I believe it's an Eaton 10 (MTD # 717-168, Eaton # 11868)..... Sounds like a weak charge pump. There are all kinds of Trouble-shooting/test guides on-line for an Eaton 10, they were petty common. Plenty of parts are still available and they aren't that hard to take apart and fix if it's not just a stuck relief valve. There's a test port right above the spin-on filter housing to plug in a pressure test gauge. Depending on what low pressure relief valve you have, it runs anywhere from 220-380PSI


----------



## TractorRookie (Dec 6, 2021)

Im sorry I cant help you with your hydraulic issue but I just had to to tell you what sweet tractors you have !!! I really want an 8N like that.


----------



## Robmc (10 mo ago)

Thanks Bob. I got a service manual on line. It says it is a peerless 2503. I will see if there is a port above the filter. I will strip the sheet metal off so I can see the trans and try to find the relief valve


----------



## Bob Driver (Nov 1, 2017)

Robmc said:


> Thanks Bob. I got a service manual on line. It says it is a peerless 2503. I will see if there is a port above the filter. I will strip the sheet metal off so I can see the trans and try to find the relief valve


The _TRANSAXLE_ probably is a Peerless 2503. The actual hydrostatic unit (it serves to drive the transaxle, and gives you hydraulic pressure for the hitch/accessories) is more than likely an Eaton 10.

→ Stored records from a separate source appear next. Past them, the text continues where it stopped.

Lemma analyze_errand_categories_frame kind df :
  let out := analyze_errand_categories kind df in
  match fst out with
  | inr _ => snd out = action_category_update df
  | inl _ => snd out = df
  end.
Proof. unfold analyze_errand_categories. steps; reflexivity. Qed.

Lemma analyze_time_patterns_frame kind df :
  let out := analyze_time_patterns kind df in
  match fst out with
  | inr _ => snd out = time_update df
  | inl _ => snd out = df
  end.
Proof. unfold analyze_time_patterns. steps; reflexivity. Qed.

Lemma analyze_cancellations_frame kind df :
  let out := analyze_cancellations kind df in
  (snd out = cancel_update df \/ snd out = df) /\
  match fst out with
  | inr _ => snd out = cancel_update df
  | inl _ => True
  end.
Proof.
  unfold analyze_cancellations. cbv zeta.
  run. destruct (has_column "Is_Canceled" df); [ | simpl; auto ].
  run. destruct (has_column "cancel_reason" df); [ | simpl; auto ].
  run. fold (cancel_update df).
  match goal with
  | |- context [flagged_distribution ?k ?f ?l ?r ?d] =>
      pose proof (flagged_distribution_frame k f l r d) as E;
      destruct (flagged_distribution k f l r d) as [[e|v] d']
  end; simpl in *; subst; auto.
Qed.

Lemma analyze_changes_frame kind df :
  let out := analyze_changes kind df in
  (snd out = change_update df \/ snd out = df) /\
  match fst out with
  | inr _ => snd out = change_update df
  | inl _ => True
  end.
Proof.
  unfold analyze_changes. cbv zeta.
  run. destruct (has_column "Is_Changed" df); [ | simpl; auto ].
  run. destruct (has_column "change_reason" df); [ | simpl; auto ].
  run. fold (change_update df).
  match goal with
  | |- context [flagged_distribution ?k ?f ?l ?r ?d] =>
      pose proof (flagged_distribution_frame k f l r d) as E;
      destruct (flagged_distribution k f l r d) as [[e|v] d']
  end; simpl in *; subst; auto.
Qed.

Lemma Forall2_map_self (A : Type) (P : A -> A -> Prop) (f : A -> A) l :
  (forall a, P a (f a)) -> Forall2 P l (map f l).
Proof. intros H. induction l; simpl; constructor; auto. Qed.

(** C8 (as stated, refuted).  On the merged table of the scenario,
    [analyze_errand_categories] leaves a table with one more column than it
    was given. *)
Lemma errand_categories_writes_counterexample :
  let df := merged_of scenario_errands scenario_orders in
  snd (analyze_errand_categories insertion_kind df) <> df /\
  List.length (columns (snd (analyze_errand_categories insertion_kind df))) =
  S (List.length (columns df)).
Proof.
  cbv zeta. split; [ | vm_compute; reflexivity ].
  intros E. apply (f_equal (fun d => List.length (columns d))) in E.
  vm_compute in E. discriminate E.
Qed.
(** The entry a row adds to [rowsBySku], and the one it adds to the
    [skuMap] of its column. *)
Definition skuEntry (row : object) : list (string * object) :=
  match get row "SKU" with
  | Str sku => if truthy sku then [(sku, row)] else []
  | _ => []
  end.

Definition valueEntry (columnName : string) (row : object)
  : list (string * value) :=
  match get row "SKU" with
  | Str sku =>
      if truthy sku && defined (get row columnName)
      then [(sku, get row columnName)] else []
  | _ => []
  end.

(** A row as the import stores it. *)
Definition tripleRow (columnName rowIndex sku v : string) : object :=
  [("row_index", Str rowIndex); ("SKU", Str sku); (columnName, Str v)].

Definition isTriple (columnName : string) (row : object) : Prop :=
  exists rowIndex sku v, row = tripleRow columnName rowIndex sku v.

(* ------------------------------------------------------------------ *)
(** *** What the import makes of the exported files *)

(** The stored form of the sheet row of position [index]. *)
Definition importedRow (columnName : string) (index : nat) (row : object)
  : object :=
  tripleRow columnName (zToString (Z.of_nat index))
            (textOf (valueOrEmpty (get row "SKU")))
            (textOf (valueOrEmpty (get row columnName))).

Definition keep (r : option object) : list object :=
  match r with Some o => [o] | None => [] end.

(* ================================================================== *)
(** ** Further definitions for the merge *)

(** The description sources of a both-present record, in the order in
    which the program pushes them. *)
Definition mergedSegments (deItem productItem : record) : list string :=
  (pushTruthy productItem descriptionKeys ++ pushTruthy deItem ["Description 1"])%list.

Definition productSegments (productItem : record) : list string :=
  (pushTruthy productItem descriptionKeys
   ++ pushTruthy productItem ["Specifications"])%list.

(** [item[imageKey]] as it is carried into a unified record. *)
Definition carriedImage (item : record) (imageKey : string) : value :=
  match field item imageKey with
  | Some s => if truthy s then Str s else Undefined
  | None => Undefined
  end.


(* ================================================================== *)
(** ** Further definitions for the import *)

(** The order the sort puts the rows in. *)
Definition rowLe (a b : object) : Prop :=
  notAfter (sortIndex a) (sortIndex b) = true.

(** Whether a row has [key] as its sort key. *)
Definition sameIndex (key : option Z) (row : object) : bool :=
  match sortIndex row, key with
  | Some x, Some y => Z.eqb x y
  | None, None => true
  | _, _ => false
  end.

(** Strictly ascending numeric sort keys. *)
Definition rowLt (a b : object) : Prop :=
  exists x y, sortIndex a = Some x /\ sortIndex b = Some y /\ (x < y)%Z.

(* ================================================================== *)
(** ** Further definitions for the generated table *)

(** The value that the maps hold for a column and an identifier. *)
Definition translationFor (translationMaps : JsMap.t (JsMap.t value))
           (sku columnName : string) : option value :=
  match JsMap.get translationMaps columnName with
  | Some translationMap => JsMap.get translationMap sku
  | None => None
  end.

Definition allDefined (row : object) : Prop :=
  Forall (fun kv => defined (snd kv) = true) row.

(** One turn of the loop over the imported columns, for a row whose
    identifier is known. *)
Definition applyHit (hit : string -> option value) (row : object)
           (columnName : string) : object :=
  match hit columnName with
  | Some v => set row columnName v
  | None => row
  end.

(* ================================================================== *)
(** ** renderTable: the pages *)

(** [rowsPerPage] is 25 in this copy of the component and 3 in
    [src/App.tsx]; the definitions take it as a parameter. *)
Definition totalPages {A : Type} (rowsPerPage : nat) (data : list A) : nat :=
  ceilDiv (List.length data) rowsPerPage.

Definition startIndex (rowsPerPage currentPage : nat) : nat :=
  (currentPage - 1) * rowsPerPage.

Definition paginatedData {A : Type} (rowsPerPage currentPage : nat)
           (data : list A) : list A :=
  slice (startIndex rowsPerPage currentPage)
        (startIndex rowsPerPage currentPage + rowsPerPage) data.

(** The end of the range in "Showing a to b of n results". *)
Definition showingTo {A : Type} (rowsPerPage currentPage : nat)
           (data : list A) : nat :=
  Nat.min (startIndex rowsPerPage currentPage + rowsPerPage) (List.length data).

(** The pages the two buttons of the wide layout ask for. *)
Definition previousPage (currentPage : nat) : nat := Nat.max 1 (currentPage - 1).

Definition nextPage (pages currentPage : nat) : nat :=
  Nat.min pages (currentPage + 1).

(* ================================================================== *)
(** ** parseFile and handleFileChange: the file type *)

(** [name.split('.').pop()]: what follows the last dot, the whole name
    when it has no dot. *)
Fixpoint lastSegmentFrom (s acc : string) : string :=
  match s with
  | EmptyString => acc
  | String c rest =>
      if Ascii.eqb c "." then lastSegmentFrom rest EmptyString
      else lastSegmentFrom rest (acc ++ String c EmptyString)
  end.

Definition fileTypeOf (name : string) : string :=
  toLowerCase (lastSegmentFrom name EmptyString).

Inductive parser : Type := PapaParse | SheetJS.

(** [None]: 'Unsupported file type' is thrown. *)
Definition parseFile (name : string) : option parser :=
  let fileType := fileTypeOf name in
  if String.eqb fileType "csv" then Some PapaParse
  else if String.eqb fileType "xlsx" || String.eqb fileType "xls"
       then Some SheetJS
       else None.

Definition allowedTypes : list string := ["csv"; "xls"; "xlsx"].

(** Whether [handleFileChange] keeps the selected file. *)
Definition fileAccepted (name : string) : bool :=
  existsb (String.eqb (fileTypeOf name)) allowedTypes.

Fixpoint noDot (s : string) : bool :=
  match s with
  | EmptyString => true
  | String c rest => negb (Ascii.eqb c ".") && noDot rest
  end.

(** A unified set of 601 rows: its descriptions are exported as two
    files. *)
Definition twoBatches : list object :=
  map (fun i => [("SKU", Str (natToString i)); ("description", Str "text")])
      (seq 0 601).

(* ================================================================== *)
(** ** downloadXLSX: the rows handed to the workbook *)

(** [undefined] (and [null]) become [''], a string or a number is
    kept; no other kind of value occurs in a row of the program. *)
Definition cleanValue (v : value) : value :=
  match v with
  | Undefined => Str EmptyString
  | _ => v
  end.

(** [Object.keys(row).forEach(key => { cleanRow[key] = ... })] *)
Definition cleanRow (row : object) : object :=
  map (fun kv => (fst kv, cleanValue (snd kv))) row.

Definition cleanData (data : list object) : list object := map cleanRow data.

(** [Object.keys(cleanData[0])], the columns of the worksheet. *)
Definition sheetHeaders (data : list object) : list string :=
  match cleanData data with
  | [] => []
  | first :: _ => keys first
  end.

(* ================================================================== *)
(** * Properties *)

(* ================================================================== *)
(** ** Facts about maps and objects *)

Section MapFacts.
Context {V : Type}.
Implicit Types (m : JsMap.t V) (k : string) (v : V).

Lemma map_get_set_same m k v : JsMap.get (JsMap.set m k v) k = Some v.
Proof.
  induction m as [|[k' v'] m IH]; simpl.
  - now rewrite String.eqb_refl.
  - destruct (String.eqb k' k) eqn:E; simpl; rewrite E; auto.
Qed.

Lemma map_get_set_other m k k' v :
  k <> k' -> JsMap.get (JsMap.set m k v) k' = JsMap.get m k'.
Proof.
  intros Hne. induction m as [|[k0 v0] m IH]; simpl.
  - destruct (String.eqb k k') eqn:E; auto.
    apply String.eqb_eq in E. contradiction.
  - destruct (String.eqb k0 k) eqn:E; simpl.
    + apply String.eqb_eq in E. subst k0.
      destruct (String.eqb k k') eqn:E'; auto.
      apply String.eqb_eq in E'. contradiction.
    + now rewrite IH.
Qed.

Lemma map_get_in m k : In k (keys m) <-> JsMap.get m k <> None.
Proof.
  induction m as [|[k' v'] m IH]; simpl.
  - split; [tauto | congruence].
  - destruct (String.eqb k' k) eqn:E.
    + apply String.eqb_eq in E. split; [congruence | auto].
    + apply String.eqb_neq in E. rewrite <- IH. split; [intros [?|?]|]; tauto.
Qed.

Lemma map_has_in m k : JsMap.has m k = true <-> In k (keys m).
Proof.
  unfold JsMap.has. rewrite map_get_in.
  destruct (JsMap.get m k); split; congruence.
Qed.

Lemma map_keys_set m k v :
  keys (JsMap.set m k v) = if JsMap.has m k then keys m else (keys m ++ [k])%list.
Proof.
  unfold JsMap.has. induction m as [|[k' v'] m IH]; simpl; auto.
  destruct (String.eqb k' k) eqn:E; simpl; auto.
  rewrite IH. now destruct (JsMap.get m k).
Qed.

Lemma map_set_nodup m k v : NoDup (keys m) -> NoDup (keys (JsMap.set m k v)).
Proof.
  intros H. rewrite map_keys_set.
  destruct (JsMap.has m k) eqn:E; auto.
  apply NoDup_app; auto.
  - repeat constructor. simpl. tauto.
  - intros x Hx [<-|[]]. apply map_has_in in Hx. congruence.
Qed.

Lemma map_get_delete_other m k k' :
  k <> k' -> JsMap.get (JsMap.delete m k) k' = JsMap.get m k'.
Proof.
  intros Hne. induction m as [|[k0 v0] m IH]; simpl; auto.
  destruct (String.eqb k0 k) eqn:E; simpl.
  - apply String.eqb_eq in E. subst k0.
    destruct (String.eqb k k') eqn:E'; auto.
    apply String.eqb_eq in E'. contradiction.
  - now rewrite IH.
Qed.
End MapFacts.

(* ================================================================== *)
(** ** mergeFiles *)

(** *** The two indices *)

Lemma populateStep_keyOf m item :
  populateStep m item =
  match keyOf item with Some k => JsMap.set m k item | None => m end.
Proof.
  unfold populateStep, keyOf.
  destruct (field item "SKU") as [sku|]; auto.
  now destruct (truthy sku).
Qed.

Lemma populate_from_nodup data : forall m,
  NoDup (keys m) -> NoDup (keys (fold_left populateStep data m)).
Proof.
  induction data as [|item data IH]; intros m Hm; simpl; auto.
  apply IH. rewrite populateStep_keyOf.
  destruct (keyOf item); auto using map_set_nodup.
Qed.

Lemma populate_nodup data : NoDup (keys (populate data)).
Proof. apply populate_from_nodup. constructor. Qed.

Lemma populate_from_keys data : forall m k,
  In k (keys (fold_left populateStep data m)) <->
  In k (keys m) \/ In k (keysOf data).
Proof.
  induction data as [|item data IH]; intros m k; simpl.
  - tauto.
  - rewrite IH, populateStep_keyOf, in_app_iff.
    destruct (keyOf item) as [k'|]; simpl; [|tauto].
    rewrite map_keys_set.
    destruct (JsMap.has m k') eqn:E.
    + apply map_has_in in E.
      split; [tauto|]. intros [?|[[<-|[]]|?]]; auto.
    + rewrite in_app_iff. simpl. tauto.
Qed.

Lemma populate_keys data k :
  In k (keys (populate data)) <-> In k (keysOf data).
Proof.
  unfold populate. rewrite populate_from_keys. simpl. tauto.
Qed.

Lemma populate_from_get data k : forall m,
  JsMap.get (fold_left populateStep data m) k =
  fold_left (fun acc item =>
               match keyOf item with
               | Some k' => if String.eqb k' k then Some item else acc
               | None => acc
               end) data (JsMap.get m k).
Proof.
  induction data as [|item data IH]; intros m; simpl; auto.
  rewrite IH, populateStep_keyOf. f_equal.
  destruct (keyOf item) as [k'|]; auto.
  destruct (String.eqb k' k) eqn:E.
  - apply String.eqb_eq in E. subst. apply map_get_set_same.
  - apply String.eqb_neq in E. now apply map_get_set_other.
Qed.

(** Last write wins: the index holds, under each key, the last row of
    the dataset with that key. *)
Lemma populate_get data k : JsMap.get (populate data) k = lastWith data k.
Proof. unfold populate, lastWith. now rewrite populate_from_get. Qed.

Lemma delete_unmatched k ks (pm : JsMap.t record) :
  unmatched ks (JsMap.delete pm k) = unmatched (k :: ks) pm.
Proof.
  unfold unmatched, JsMap.delete.
  induction pm as [|[k0 v0] pm IH]; simpl; auto.
  destruct (String.eqb k0 k) eqn:E; simpl; rewrite IH; auto.
Qed.

Lemma unmatched_absent k ks (pm : JsMap.t record) :
  JsMap.get pm k = None -> unmatched (k :: ks) pm = unmatched ks pm.
Proof.
  unfold unmatched. intros H. apply filter_ext_in. intros [k0 v0] Hin. simpl.
  destruct (String.eqb k0 k) eqn:E; auto.
  apply String.eqb_eq in E. subst k0. exfalso.
  assert (Hk : In k (keys pm)) by (change k with (fst (k, v0)); now apply in_map).
  apply map_get_in in Hk. contradiction.
Qed.

Lemma primaryLoop_spec entries : forall productMap acc,
  NoDup (keys entries) ->
  primaryLoop entries productMap acc =
  (unmatched (keys entries) productMap,
   (acc ++ map (primaryRecord productMap) entries)%list).
Proof.
  induction entries as [|[k d] rest IH]; intros pm acc Hnd; simpl.
  - unfold unmatched. simpl.
    rewrite app_nil_r. f_equal.
    induction pm as [|e pm IHpm]; simpl; congruence.
  - inversion Hnd as [|? ? Hnotin Hnd']; subst.
    assert (Hrest : forall pm',
               (forall k', k' <> k -> JsMap.get pm' k' = JsMap.get pm k') ->
               map (primaryRecord pm') rest = map (primaryRecord pm) rest).
    { intros pm' Hpm'. apply map_ext_in. intros [k' d'] Hin.
      unfold primaryRecord. simpl. rewrite Hpm'; auto.
      intros ->. apply Hnotin. change k with (fst (k, d')).
      now apply in_map. }
    assert (Hhead : forall p, JsMap.get pm k = p ->
               primaryRecord pm (k, d) =
               match p with
               | Some productItem => mergedProduct k d productItem
               | None => deSoloProduct k d
               end).
    { intros p <-. reflexivity. }
    destruct (JsMap.get pm k) as [p|] eqn:E;
      rewrite IH by assumption; rewrite (Hhead _ eq_refl), <- app_assoc; simpl.
    + rewrite delete_unmatched, Hrest; auto.
      intros k' Hk'. apply map_get_delete_other. congruence.
    + now rewrite unmatched_absent by assumption.
Qed.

See page 88 in the attached Tecumseh/Peerles manual.....

CHAPTER 16. 2500 SERIES HYDRO POWERED TRANSAXLES
GEAR REDUCTION AND DIFFERENTIAL UNIT

GENERAL
_*"Most 2500 Series two speed gear boxes are run by*_
*an Eaton ® *_*Model 10 hydrostatic unit." *_

Is there something like shown in the picture below bolted to the front of the transaxle?

Eaton 10 Hydrostatic unit









Tecumshe/Peerless Transaxle Manual


----------



## Robmc (10 mo ago)

Yes mine looks like the picture. Thanks


----------



## Bob Driver (Nov 1, 2017)

Robmc said:


> Yes mine looks like the picture. Thanks


Yep.... Eaton 10 Hydro unit, bolted to a Peerless 2503. Read the Service Manual on the Eaton 10. Pay close attention to the "relief valve" and the "check valves" they are prone to stick if the unit has sat for a long time. You're going to need to tap into the hydraulic pressure and get a gauge reading to know what's going on inside the Hydro unit. A problem with the Peerless is only going to affect the transaxle frunction. A pressure problem in the Eaton will affect both the transaxle and the way your 3-point works


----------



## SidecarFlip (Mar 25, 2021)

Bob knows....


----------



## Robmc (10 mo ago)

My service manual says my pump is a marshallmatic m10 model 717-0344. The schematic shows a charge pressure relief valve. (# 56). I cant see that it is accessible through the case


----------